Write out exactly the first lines of the listing, ending on the line that contains "[Q]: a decimal".

"""

(** * ThirdEye API (app.py): the speech summariser, the announcement state
      machine and the detection post-processing, embedded in Rocq.

    Conventions of the embedding.
    - Python [str] values are Rocq [string]s (ASCII text, which is what the
      class-name table and the formatted detection strings hold).
    - Python [int] values are [Z]; Python [float] values are exact rationals
      [Q]: a decimal literal such as 0.37 stands for 37/100, and arithmetic
      and comparisons are the exact ones.  Where the code calls [int()] or
      [float()] on a number that can be NaN or infinite (the box entries of
      a detector row, the score read back from a detection string) the
      number is a [pyfloat], and the call raises as Python's does.
    - A Python [set] of tuples is a [gset (string * string)]; a [Counter] is
      an association list in insertion order, because the order of
      [Counter.items()] decides the order of the words in the sentence.
    - A function that can raise returns a [result]. *)

From stdpp Require Import gmap strings list.
From Stdlib Require Import ZArith QArith Lqa String Ascii DecimalString.
From Equations Require Import Equations.

Close Scope Q_scope.
Open Scope string_scope.

(** ** Exceptions *)

Inductive exception : Type :=
| IndexError
| ValueError
| OverflowError.

Inductive result (A : Type) : Type :=
| Return (a : A)
| Raise (e : exception).
Arguments Return {A} a.
Arguments Raise {A} e.

Definition bind {A B : Type} (r : result A) (k : A -> result B) : result B :=
  match r with
  | Return a => k a
  | Raise e => Raise e
  end.

Notation "'let!' x ':=' r 'in' k" := (bind r (fun x => k))
  (at level 10, x name, r at level 100, k at level 200).

(** ** The Python string operations the program uses *)

Module Py.

(** [s.startswith(p)] *)
Definition startswith (s p : string) : bool := String.prefix p s.

(** [s.endswith(suf)]: some suffix of [s] is [suf]. *)
Fixpoint endswith (s suf : string) : bool :=
  String.eqb s suf ||
  match s with
  | EmptyString => false
  | String _ s' => endswith s' suf
  end.

(** [sub in s] *)
Fixpoint contains (sub s : string) : bool :=
  String.prefix sub s ||
  match s with
  | EmptyString => false
  | String _ s' => contains sub s'
  end.

(** [c in "aeiou"] for a one-character string [c]. *)
Definition in_aeiou (c : ascii) : bool :=
  contains (String c EmptyString) "aeiou".

(** [c.lower()] on one ASCII character. *)
Definition lower_char (c : ascii) : ascii :=
  let n := nat_of_ascii c in
  if (65 <=? n)%nat && (n <=? 90)%nat then ascii_of_nat (n + 32) else c.

(** [s.lower()] *)
Fixpoint lower (s : string) : string :=
  match s with
  | EmptyString => EmptyString
  | String c s' => String (lower_char c) (lower s')
  end.

(** [s[0]] *)
Definition first (s : string) : result ascii :=
  match s with
  | EmptyString => Raise IndexError
  | String c _ => Return c
  end.

(** [s[-2]] *)
Fixpoint second_last (s : string) : result ascii :=
  match s with
  | EmptyString => Raise IndexError
  | String c EmptyString => Raise IndexError
  | String c (String _ EmptyString) => Return c
  | String _ s' => second_last s'
  end.
Lemma outcome_cache_allocated s vm d cfg r s' :
  outcome s vm d cfg r s' → cache_allocated s → cache_allocated s'.
Proof.
  unfold cache_allocated.
  destruct 1; intros Hs k o'; cbn [set_cache constructed objects CACHED_OBJECTS];
    rewrite ?length_app; simpl.
  - apply Hs.
  - rewrite lookup_insert. case_decide.
    + intros [= <-]. lia.
    + intros H'%Hs. lia.
  - rewrite lookup_delete. case_decide; [done|]. intros H'%Hs. lia.
  - apply Hs.
  - rewrite lookup_delete. case_decide; [done|]. apply Hs.
Qed.

Lemma outcome_result_allocated s vm d cfg o s' :
  outcome s vm d cfg (inr o) s' → cache_allocated s →
  (o < length (objects s'))%nat.
Proof.
  inversion 1; subst; intros Hs; cbn [set_cache constructed objects];
    rewrite ?length_app; simpl; try lia.
  by eapply Hs.
Qed.

Lemma calls_objects_mono s s' :
  calls init s s' → (length (objects s) ≤ length (objects s'))%nat.
Proof.
  induction 1 as [|s' vm d cfg _ IH]; [done|].
  etrans; [exact IH|].
  eapply outcome_objects_mono, getObject_outcome.
Qed.

Lemma calls_cache_allocated s s' :
  calls init s s' → cache_allocated s → cache_allocated s'.
Proof.
  induction 1 as [|s' vm d cfg _ IH]; [done|]. intros Hs.
  eapply outcome_cache_allocated; [apply getObject_outcome|by apply IH].
Qed.

Lemma initial_cache_allocated daemon : cache_allocated (initial_state daemon).
Proof. intros k o. cbn. by rewrite lookup_empty. Qed.

(** An object returned by an earlier call is older than every object
    constructed later. *)
Lemma earlier_result_allocated daemon sp vm d cfg o sp' s :
  calls init (initial_state daemon) sp →
  getObject init vm d cfg sp = (inr o, sp') →
  calls init sp' s →
  (o < length (objects s))%nat.
Proof.
  intros Hsp Hcall Hs.
  pose proof (getObject_outcome sp vm d cfg) as Ho.
  rewrite Hcall in Ho. cbn [fst snd] in Ho.
  apply outcome_result_allocated in Ho;
    [|by eapply calls_cache_allocated, initial_cache_allocated].
  apply calls_objects_mono in Hs. lia.
Qed.

(** A storage type that names a class is the third component of its own
    cache key. *)
Lemma getClass_truthy st cls :
  getClass st = inr cls → Py.or_ st (Py.Str "") = st.
Proof.
  unfold getClass, getStorageTypes, STORAGE_TYPES. cbn.
  repeat case_decide; subst; try done.
Qed.

Lemma same_key_same_type vm d cfg0 cfg1 cls :
  cache_key vm d cfg1 = cache_key vm d cfg0 →
  getClass (resolve_storage_type vm cfg0).1 = inr cls →
  (resolve_storage_type vm cfg1).1 = (resolve_storage_type vm cfg0).1.
Proof.
  unfold cache_key. intros [= Hk] Hcls.
  rewrite (getClass_truthy _ _ Hcls) in Hk.
  pose proof Hcls as Hc. rewrite <- Hk in Hc.
  unfold Py.or_ in Hk.
  destruct (Py.truthy (resolve_storage_type vm cfg1).1); [done|].
  rewrite <- Hk in Hcls. cbv in Hcls. done.
Qed.

End GetObjectInvariants.

Section GetObjectProperties.
Import Factory FactorySpec.

Variable init : hard_drive_class → VirtualMachine → Z →
                gmap string Py.value → option Py.exn.
(** * The [Card] model of app/models/card.py

    A shallow embedding of the pydantic model [Card] and of its four
    methods, followed by the properties of the rating algorithm.

    Reading of the Python data:
    - [int] fields are unbounded integers: [Z];
    - [datetime] values are instants on a discrete time line: [Z];
    - every call of [datetime.utcnow()] is an explicit argument of the
      operation that makes it, in the order of the calls;
    - a method is a computation on the receiver [self]: it takes the card
      and returns its result together with the card it leaves behind;
    - [float] fields and [float] arithmetic have two readings.
      The exact reading, used by the definitions at top level, is over the
      real numbers [R]: [+], [-], [*], [/] are the exact operations and
      [10.0 ** x] is [Rpower 10 x]; it has no rounding, no overflow and no
      exception.  The laws of the rating algorithm are stated in it.
      The binary64 reading, in [Module Binary64], is over IEEE doubles as
      Python computes them: every operation rounds, [10.0 ** x] is
      CPython's [float_pow] around the C library's [pow], and a call can
      raise [OverflowError].  It shows where a law of the exact reading
      stops short of the code. *)

From Stdlib Require Import ZArith String List Bool Lia.
From Stdlib Require Import Reals Lra.
From Stdlib Require Import Floats.
Import ListNotations.

Open Scope Z_scope.

(** ** Data model *)

Definition datetime := Z.
Bind Scope Z_scope with datetime.

Record Card := mkCard {
  id : string;
  title : string;
  created_at : datetime;
  updated_at : datetime;
  likes_count : Z;
  dislikes_count : Z;
  total_interactions : Z;
  last_interaction_at : option datetime;
  elo_rating : R;
  elo_k_factor : R;
  confidence_score : R
}.

(** Attribute assignment [self.f = v], one function per assigned field. *)

Definition set_updated_at (v : datetime) (c : Card) : Card :=
  mkCard (id c) (title c) (created_at c) v
         (likes_count c) (dislikes_count c) (total_interactions c)
         (last_interaction_at c)
         (elo_rating c) (elo_k_factor c) (confidence_score c).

"""

### RESPONSE BELOW
(** * ThirdEye API (app.py): the speech summariser, the announcement state
      machine and the detection post-processing, embedded in Rocq.

    Conventions of the embedding.
    - Python [str] values are Rocq [string]s (ASCII text, which is what the
      class-name table and the formatted detection strings hold).
    - Python [int] values are [Z]; Python [float] values are exact rationals
      [Q]: a decimal literal such as 0.37 stands for 37/100, and arithmetic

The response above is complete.